I love Katie’s story !
My own conservatory fantasy has much less to do with anthuriums than tomatoes in winter. See, my winter is mild enough to grow the green part of my salad and even some flowers to brighten it. But by the time I have even the smallest green tomatoes on the vines, the lettuce has long-since bolted. I can’t have a complete ( in my opinion) homegrown salad ever. How lovely it would be to have my own romaine salad with my own tomatoes !
And I’d probably plant some anthuriums just to keep my husband uncomfortable enough to stay out.
Reading the book would be enough fantasy for me. I think I actually enjoy the garden vacation – more time to read.
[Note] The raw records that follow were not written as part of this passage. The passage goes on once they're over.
(** Revalidation keeps the keys and revalidates each entry. *)
Lemma revalidate_entries_Ok entries now m : revalidate_entries entries now = Ok m ->
  forall id, match entries !! id with
             | Some e => exists e', revalidate_entry (id, e) now = Ok e' /\ m !! id = Some e'
             | None => m !! id = None
             end.
Proof.
  intros [Hin Hout]%revalidate_loop_Ok id; [|apply bindings_NoDup].
  destruct (entries !! id) as [e|] eqn:He; [by apply Hin, elem_of_btree_bindings|].
  rewrite Hout; [by rewrite lookup_empty|]. intros ([id' e] & -> & Hb)%list_elem_of_fmap.
  apply elem_of_btree_bindings in Hb. cbn in He. congruence.
Qed.

Lemma revalidate_entries_stable entries now m : ChronoLaws -> revalidate_entries entries now = Ok m ->
  revalidate_entries m now = Ok m.
Proof.
  intros Hlaws Hr. pose proof (revalidate_entries_Ok _ _ _ Hr) as Hm.
  assert (Hagain : forall id e, m !! id = Some e -> revalidate_entry (id, e) now = Ok e).
  { intros id e He. specialize (Hm id). destruct (entries !! id) as [e0|]; [|congruence].
    destruct Hm as (e' & He' & Hid). assert (e' = e) as -> by congruence. by eapply revalidate_entry_again. }
  destruct (revalidate_loop_total (btree_bindings m) now ∅) as [m' Hm'].
  { intros id e Hin%elem_of_btree_bindings. exists e. by apply Hagain. }
  unfold revalidate_entries. rewrite Hm'. f_equal. apply map_eq. intros id.
  pose proof (revalidate_entries_Ok m now m' Hm' id) as Hid. destruct (m !! id) as [e|] eqn:He; [|done].
  destruct Hid as (e' & He' & ->). rewrite (Hagain id e He) in He'. congruence.
Qed.

(** ** No panic *)

Lemma validate_feed_entries feed : validate_feed feed = Ok tt ->
  token_ok (feed_sync_token feed) = true /\
  forall r, r ∈ feed_entries feed -> validate_remote_entry_shape r = Ok tt.
Proof.
  unfold validate_feed. intros ([] & Ht%ensure_Ok & Hr)%bind_Ok. apply bind_Ok in Hr as ([] & _ & Hr).
  split; [done|]. by apply all_ok_iff.
Qed.

Lemma shape_Ok r : validate_remote_entry_shape r = Ok tt ->
  uuid_ok (re_entry_id r) = true /\ validate_country (re_country_code r) = Ok tt /\
  (forall v, re_subject_key_id r = Some v -> str_len v <= 512) /\
  (re_operation r = OpAdd -> exists pem, re_certificate_pem r = Some pem /\ str_len pem <= 64 * 1024).
Proof.
  unfold validate_remote_entry_shape. intros ([] & Hu%ensure_Ok & Hr)%bind_Ok.
  apply bind_Ok in Hr as ([] & Hc & Hr). apply bind_Ok in Hr as ([] & Hk%ensure_Ok & Hr).
  split; [done|]. split; [done|]. split.
  - intros v Hv. rewrite Hv in Hk. breflect. lia.
  - unfold validate_operation in Hr. intros Hop. rewrite Hop in Hr. destruct (re_certificate_pem r) as [pem|]; [|done].
    exists pem. split; [done|]. apply ensure_Ok in Hr. breflect. lia.
Qed.

(** A certificate just imported revalidates to itself. *)
Lemma revalidate_imported r now e : ChronoLaws -> validate_remote_entry_shape r = Ok tt -> re_operation r = OpAdd ->
  validate_registry_certificate r now = Ok e -> revalidate_entry (re_entry_id r, e) now = Ok e.
Proof.
  intros Hlaws (Hu & Hc & Hk & Hpem)%shape_Ok Hop (Hcur & Hp & Hid & Ha & Hcc & Hs & Hkk)%validate_registry_certificate_Ok.
  destruct (Hpem Hop) as (pem & Hpem' & Hlen). rewrite <- Hid. apply revalidate_current; [done..|].
  unfold entry_shape. rewrite Hid, Hcc, Hkk. assert (pem = im_certificate_pem e) as <- by congruence. done.
Qed.

Lemma load_certificate_pem_no_panic pem : no_panic (load_certificate_pem pem).
Proof. unfold load_certificate_pem, lift_err, no_panic. destruct (cert_from_pem pem); [done|]. cbn. by destruct (cert_to_der c). Qed.

Lemma get_certificate_info_no_panic der : no_panic (get_certificate_info der).
Proof. unfold get_certificate_info, load_certificate_der, lift_err, no_panic. by destruct (cert_from_der der). Qed.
ahh Katie,you just took me back to that hallway with you,thanks.What a sweet story.
My gardening takes place mostly outside.I have some orchids that ,amazingly,I remember to dunk in water every ten days.But a conservatory would be nice in the winter…..
Elitist? Oh, for crying out loud! What the heck is elitist about having a small greenhouse attached to one’s house? About growing tropical plants in the winter? We are hardly talking about rows and rows of “serres” with gardeners, both head and junior, and hundreds of pots of giant orchids, bananas, plumerias, bougainevilleas! Sometimes the comments on this site astonish me!
I have a lovely sunroom — no skylights though, sadly, because there is a room above — with large windows on three sides. It was originally a screened porch which we enclosed years ago to give us a place to sit in the winter. In there I grow brugmannsias, orchids, jasmine, gardenias, Meyer lemons, kumquats (although the last incumbent kumquat bit the dust a year or so ago, victim of scale); I also start my seeds there on a hot mat with a light. I don’t feel in the least little bit like Marie Antoinette. But so far I haven’t had the nerve to try a plumeria — are they hard to grow indoors?
I was just envisioning myself in that lovely jungle with my squirmy spouse nearby eyeing those erect anthuriums.
Years ago we did an 18 month sojourn in downtown Boston. We were on the 39th floor in a southeast facing corner apartment with 12″ deep windowsills. All together I had 46 square feet of sills and I took advantage of every inch. Logee’s was not far and with their help along with internet sources I managed to create my own jungle in the sky. There were huge begonias, bananas and bat taccas whose flowers creeped out guests. Of course there was that requisite Meyer Lemon with it’s awesome perfume along with a kumquat and a satsuma which really did not care for being indoors. If a plant had interesting foliage or was a good bloomer like the tropical hibiscus there was always enough room for it on those windowsills. Ferns and other shade lovers sat on the floors creating a leafy glade.
Early in my career I worked for a wholesale grower and learned a few tricks about packing plants so when it was time to return home I was ready. Today many of those Boston windowsill plants live happily outside in the real jungle at our southern sea island home.
Sometimes a few of those plants have to come indoors like when a storm threatens or there is an unusual cold spell and then the scent of the moist foliage and soil brings back memories of those months in our sky jungle.
My fantasy conservatory includes lots of orchids, gardenias, jasmine, and so many other glorious bloomers. Though to be honest if I had a conservatory, I’d also be stretching the season there with tomatoes and peppers as well because I just couldn’t help myself. Who says we can’t have it both ways – wild and dirty outside and a bit neater and more controlled under glass?